Non è mai facile venire a patti coi vuoti: specialmente quando si è rimasti orfani a tre anni per una fatalità mai chiarita, se la figura dei genitori che ti hanno lasciato solo al mondo è scontornata, se è vero – come parrebbe – che questi potrebbero essere stati carnefici e poi vittime di un reale, grave episodio della Storia recente.
Andrea Ferro, ricercatore universitario, editor e musicista a tempo perso, accorso controvoglia a Udine, sua città natale, per gestire un’eredità inattesa, si ritrova a dover occuparsi di un lascito di beni e di ombre, molte e dense, da dissipare.
Che lo voglia o meno, è il momento di affrontare le verità delle parole di una nonna morente, ancorata a retaggi di una politica del passato, a indagare sugli accenni a una strage (quella reale di Peteano (GO) in pieni anni di piombo a opera di sconosciuti: il padre e la madre del protagonista?) e altre verità apparenti, labili, dubitabili.
In quello che si imbastisce come un ottimo romanzo storico-giallo, Luca Quarin – alla seconda opera dopo Il battito oscuro del mondo del 2018 – in questo Di sangue e di ferro (edito da Miraggi, Collana Scafiblù) sorprende inserendo una sottotrama che si farà via via predominante: il suo protagonista, in bilico tra storia intima, personale e Storia, viene da un certo punto tormentato da un sedicente scrittore che gli propone a più riprese un manoscritto incentrato su verità e mistificazione, accompagnato da mail ironiche e pressanti, cariche di riferimenti letterari.
Il nome dello stalker, in un rischioso gioco di specchi, è Luca Quarin, alter ego smaccatamente dichiarato dell’autore di Di Sangue e di ferro: il libro si apre così a un gioco metaletterario raffinato e ironico, che scende a mannaia sul modello di scrittura autoreferenziale.

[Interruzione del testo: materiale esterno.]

(** A [RepositoryStructure] that has a tree: [self.tree], the datasets
    [self.iter_at(tree)] yields, and of [self.repo] the blob store, the
    default signature, [head.target] and [create_commit]. *)
Record RepositoryStructure := {
  rs_tree : Tree;
  iter_at : Tree -> list (DatasetStructure (Tree := Tree));
  rs_repo : Repo;
  default_signature : Signature;
  head_target : Oid;
  create_commit : CommitCall -> Oid;
}.

(** The loop [for ds in self.iter_at(orig_tree): ds.write_index(diff[ds],
    git_index, self.repo)]: all datasets write to the one index, and what they
    print adds up.  [diff[ds]] is a parameter; it may raise. *)
Fixpoint write_all (repo : Repo)
    (diff : DatasetStructure (Tree := Tree) -> result Diff)
    (datasets : list (DatasetStructure (Tree := Tree)))
    (git_index : gmap string IndexEntry) (out : list string)
  : result unit * gmap string IndexEntry * list string :=
  match datasets with
  | [] => (Ok tt, git_index, out)
  | ds :: datasets' =>
      match diff ds with
      | Raise e => (Raise e, git_index, out)
      | Ok dataset_diff =>
          match write_index ds dataset_diff git_index repo with
          | (Ok _, git_index', out') =>
              write_all repo diff datasets' git_index' (out ++ out')
          | (Raise e, git_index', out') => (Raise e, git_index', out ++ out')
          end
      end
  end.

(** [create_tree_from_diff(diff, orig_tree=None)]: the new tree id or the
    exception, and the lines printed. *)
Definition create_tree_from_diff (self : RepositoryStructure)
    (diff : DatasetStructure (Tree := Tree) -> result Diff) (orig_tree : option Tree)
  : result Oid * list string :=
  let orig_tree := match orig_tree with
                   | None => rs_tree self
                   | Some t => t
                   end in
  let git_index := read_tree orig_tree in
  match write_all (rs_repo self) diff (iter_at self orig_tree) git_index [] with
  | (Ok _, git_index, out) => (Ok (write_tree git_index), out)
  | (Raise e, _, out) => (Raise e, out)
  end.

(** [author or user]. *)
Definition or_default (given : option Signature) (user : Signature) : Signature :=
  match given with
  | Some s => s
  | None => user
  end.
Lemma get_result_ssize_policy_witness :
  let I := elements_iteration in
  let A := allocator_up_to (2 ^ 30) in
  let e (size : Z) := new_Election size SainteLagueApportionmentMethod None in
  get_result_ssize (e (2 ^ 63)) = (Err OverflowError, e (2 ^ 63)) ∧
  get_result_ssize (e (- 2 ^ 63 - 1)) = (Err OverflowError, e (- 2 ^ 63 - 1)) ∧
  get_result_ssize (e (- 2 ^ 63)) = (Err ValueError, e (- 2 ^ 63)) ∧
  get_result_ssize (e (-1)) = (Err ValueError, e (-1)) ∧
  get_result_ssize (e (2 ^ 63 - 1)) = (Err MemoryError, e (2 ^ 63 - 1)) ∧
  get_result_ssize (e (2 ^ 60)) = (Err MemoryError, e (2 ^ 60)) ∧
  get_result_ssize (e (2 ^ 28)) = (Err MemoryError, e (2 ^ 28)) ∧
  get_result_ssize (e 0) = (Ok [([], 0%Qc)], e 0) ∧
  get_result_ssize (e 1) = (Ok [], e 1).
Proof.
  intros I A e. split_and!.
  - apply (proj1 (get_result_ssize_policy (e (2 ^ 63)))). right. by vm_compute.
  - apply (proj1 (get_result_ssize_policy (e (- 2 ^ 63 - 1)))). left. by vm_compute.
  - apply (proj1 (proj2 (get_result_ssize_policy (e (- 2 ^ 63)))));
      by vm_compute.
  - apply (proj1 (proj2 (get_result_ssize_policy (e (-1))))); by vm_compute.
  - apply (proj1 (proj2 (proj2 (get_result_ssize_policy (e (2 ^ 63 - 1))))));
      [by vm_compute..|left; by vm_compute].
  - apply (proj1 (proj2 (proj2 (get_result_ssize_policy (e (2 ^ 60))))));
      [by vm_compute..|left; by vm_compute].
  - apply (proj1 (proj2 (proj2 (get_result_ssize_policy (e (2 ^ 28))))));
      [by vm_compute..|right; by vm_compute].
  - apply (proj1 (proj2 (proj2 (proj2 (get_result_ssize_policy (e 0)))))); reflexivity.
  - apply (proj2 (proj2 (proj2 (proj2 (get_result_ssize_policy (e 1))))));
      by vm_compute.
Defined.
(** The body of [for symbol in row].  Both tests are substring tests of
    the one-character string [symbol] in a literal. *)
Definition walk_symbol (row_num : Z) (st : walk) (symbol : Z) : walk :=
  let st :=
    if contains [symbol] (py "A-Z")
    then {| game := SimpleSGF.add_label (game st) [symbol]
                      (SimpleSGF.size (game st) - 1 - row_num) (col_num st);
            setup_of_black := setup_of_black st;
            setup_of_white := setup_of_white st; col_num := col_num st |}
    else st in
  if contains [symbol] (py "@!")
  then match mapping symbol with
       | Some c =>
           setup_append st c
             (SimpleSGF.size (game st) - 1 - row_num, col_num st)
       | None => st
       end
  else {| game := game st; setup_of_black := setup_of_black st;
          setup_of_white := setup_of_white st; col_num := col_num st + 1 |}.

(** The body of [for row_num, row in enumerate(lines)]. *)
Definition walk_row (row_num : Z) (st : walk) (row : str) : walk :=
  let st := {| game := game st; setup_of_black := setup_of_black st;
               setup_of_white := setup_of_white st; col_num := 0 |} in
  fold_left (walk_symbol row_num) row st.

Fixpoint walk_rows (row_num : Z) (st : walk) (lines : list str) : walk :=
  match lines with
  | [] => st
  | row :: lines' => walk_rows (row_num + 1) (walk_row row_num st row) lines'
  end.

(** The lines of the diagram once the three escape sequences are gone. *)
Definition clean_lines (tex : str) : list str :=
  split nl
    (replace (py "\!  ") []
       (replace (py "\- ") [] (replace (py "\0??") [] tex))).

Definition tex2sgf (tex : str) : SimpleSGF.t :=
  let lines := clean_lines tex in
  let st := {| game := SimpleSGF.init 19; setup_of_black := [];
               setup_of_white := []; col_num := 0 |} in
  let st := walk_rows 0 st lines in
  SimpleSGF.set_setup_stones (game st) (setup_of_black st) (setup_of_white st).

(** The column counter at the end of one line: the number of board
    points the line accounts for. *)
Definition row_points (row : str) : Z :=
  col_num (walk_row 0 {| game := SimpleSGF.init 19; setup_of_black := [];
                         setup_of_white := []; col_num := 0 |} row).

(** ** Effects of the batch functions

    A path is kept as the pair of the directory and the name joined to it
    by [/].  What a run does to the outside world is the list of its
    events, in order.  Opening a file for writing may fail; a failure to
    create the temporary file or to start an external program is not
    modelled. *)

Definition path : Type := str * str.

Inductive arg : Type :=
  | Arg (s : str)
  | ArgPath (p : path)
  | ArgTemp (data : list Z).   (* the temporary file holding [data] *)

Inductive event : Type :=
  | Open (p : path)                  (* [open(p, "wb")]: created or emptied *)
  | Write (p : path) (data : list Z) (* [f.write(data)] *)
  | Call (cmd : list arg).           (* [subprocess.call(cmd)] *)

(** A computation that has emitted events and then returned or raised. *)
Definition io (A : Type) : Type := list event * result A.

#[global] Instance io_ret : MRet io := fun A a => ([], Ok a).

#[global] Instance io_bind : MBind io := fun A B f m =>
  match m.2 with
  | Ok a => (m.1 ++ (f a).1, (f a).2)
  | Raise e => (m.1, Raise e)
  end.

Definition emit (e : event) : io unit := ([e], Ok tt).

Definition lift {A : Type} (r : result A) : io A := ([], r).

(** The public methods of [str]; looking up any other name on a string
    raises [AttributeError]. *)
Definition str_methods : list string :=
  ["capitalize"; "casefold"; "center"; "count"; "encode"; "endswith";
   "expandtabs"; "find"; "format"; "format_map"; "index"; "isalnum";
   "isalpha"; "isascii"; "isdecimal"; "isdigit"; "isidentifier";
   "islower"; "isnumeric"; "isprintable"; "isspace"; "istitle";
   "isupper"; "join"; "ljust"; "lower"; "lstrip"; "maketrans";
   "partition"; "removeprefix"; "removesuffix"; "replace"; "rfind";
   "rindex"; "rjust"; "rpartition"; "rsplit"; "rstrip"; "split";
   "splitlines"; "startswith"; "strip"; "swapcase"; "title";
   "translate"; "upper"; "zfill"]%string.

(** [s.attr(...)]: the attribute is looked up first, then called. *)
Definition call_method {A : Type} (attr : string) (call : A) : result A :=
  if existsb (String.eqb attr) str_methods then Ok call
  else Raise AttributeError.

(** ** The renderer adapter: [render_sgf] *)

Inductive ShrinkWrapOption : Type := NO | YES | ROW_ONLY.

(** [min(moves, key=lambda x: x[0])[0]]: the least row among the stones;
    [min] of an empty set raises [ValueError]. *)
Definition min_row_of (moves : gset (Z * Z)) : result Z :=
  match elements moves with
  | [] => Raise ValueError
  | x :: xs => Ok (foldr (fun y m => Z.min y.1 m) x.1 xs)
  end.

Section Renderer.

(** The orders in which the sets of [game] are visited. *)
Variable o : orders.
(** [shutil.which("svgcleaner")] finds the minifier. *)
Variable has_svgcleaner : bool.

Definition render_sgf (game : SimpleSGF.t) (output_filename : path)
    (shrink_wrap : ShrinkWrapOption) : io unit :=
  data ← lift (SimpleSGF.serialize o game);
  let cmd := [Arg (py "sgf-render"); ArgTemp data; Arg (py "--style");
              Arg (py "minimalist"); Arg (py "--no-board-labels");
              Arg (py "-o"); ArgPath output_filename] in
  cmd ← lift
    match shrink_wrap with
    | NO => Ok cmd
    | YES => Ok (cmd ++ [Arg (py "-s")])
    | ROW_ONLY =>
        let moves := SimpleSGF.setup_black game ∪ SimpleSGF.setup_white game in
        min_row ← min_row_of moves;
        c ← chr (SimpleSGF.size game - min_row + 97);
        let vw := py "aa-s" ++ [Z.min c 115] in
        mret (cmd ++ [Arg (py "-r"); Arg vw])
    end;
  _ ← emit (Call cmd);
  if has_svgcleaner
  then emit (Call [Arg (py "svgcleaner"); Arg (py "--quiet");
                   ArgPath output_filename; ArgPath output_filename])
  else mret tt.

End Renderer.

(** ** The batch extractor: [extract_sgf] *)

(** A file name template, as [str.format] reads it: literal text and the
    two fields the extractor fills in. *)
Inductive piece : Type :=
  | Lit (s : str)
  | Field_name
  | Field_problem_num.

Definition format (template : list piece) (problem_num : Z) (name : str)
  : str :=
  concat (map (fun p => match p with
                        | Lit s => s
                        | Field_name => name
                        | Field_problem_num => str_of_int problem_num
                        end) template).

(** ["{name} - (problem {problem_num})"], the default of [filename]. *)
Definition default_filename : list piece :=
  [Field_name; Lit (py " - (problem "); Field_problem_num; Lit (py ")")].

Section Extractor.

(** The orders in which the sets of the board of problem [i] are
    visited. *)
Variable orders_of : Z -> orders.
(** What the file system answers when problem [i] opens a path for
    writing: nothing when the file can be opened, the [OSError]
    otherwise (a directory that does not exist, a permission...). *)
Variable open_error : Z -> path -> option exn.
Variable has_svgcleaner : bool.
Variable sgf_output_dir : str.
Variable render_output_dir : option str.
Variable filename : list piece.
Variable normalize : bool.

(** [open(p, "wb")]: a path that holds a NUL character is refused with
    [ValueError] before the file system is asked. *)
Definition open_wb (i : Z) (p : path) : io unit :=
  if bool_decide (0 ∈ p.1 ++ p.2) then lift (Raise ValueError)
  else match open_error i p with
       | Some e => lift (Raise e)
       | None => emit (Open p)
       end.

(** The body of the loop over the problems; [i] is the index given by
    [enumerate], [board] and [title] are the two [group(1)] captures. *)
Definition extract_problem (i : Z) (board title : str) : io unit :=
  let name := strip title in
  let game := tex2sgf board in
  '(name, game) ← lift
    (if contains (py "white to play") name then
       game ← SimpleSGF.set_player game (py "W");
       if normalize then
         let name :=
           replace (py "!!temp") (py "white")
             (replace (py "white") (py "black")
                (replace (py "black") (py "!!temp") name)) in
         ends ← call_method "endwith" (endswith (py "black to play") name);
         let _ := if ends : bool
                  then replace (py ", black to play") [] name else name in
         mret (name, SimpleSGF.flip_colors game)
       else mret (name, game)
     else mret (name, game));
  let game := SimpleSGF.set_comment game name in
  let sgf_filename :=
    (sgf_output_dir, format filename (i + 1) name ++ py ".sgf") in
  _ ← open_wb i sgf_filename;
  data ← lift (SimpleSGF.serialize (orders_of i) game);
  _ ← emit (Write sgf_filename data);
  match render_output_dir with
  | Some dir =>
      let svg_filename := (dir, format filename (i + 1) name ++ py ".svg") in
      render_sgf (orders_of i) has_svgcleaner game svg_filename ROW_ONLY
  | None => mret tt
  end.

Fixpoint extract_loop (i : Z) (pairs : list (str * str)) : io unit :=
  match pairs with
  | [] => mret tt
  | (board, title) :: pairs' =>
      _ ← extract_problem i board title; extract_loop (i + 1) pairs'
  end.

Tramite la voce del suo doppio che si fa grillo parlante, a volte francamente – volutamente – insopportabile per pedanteria, Luca Quarin mescola le carte con riferimenti ipertestuali infiniti, schiudendo al lettore l’ipotesi di poter afferrare finalmente una sua verità sulla vicenda, seppur rifranta, che si disfa invece nella pagina successiva, annullando certezze.
Colta, intima e ampia, corrosiva e ambiziosa: la scrittura di Luca Quarin sorprende, mantenendo con facilità le fila di pubblico e di molti privati per trecento pagine incalzanti, dove la tensione non scende e i rivoli delle trame non si confondono.
Aspettiamo con curiosità un suo terzo romanzo.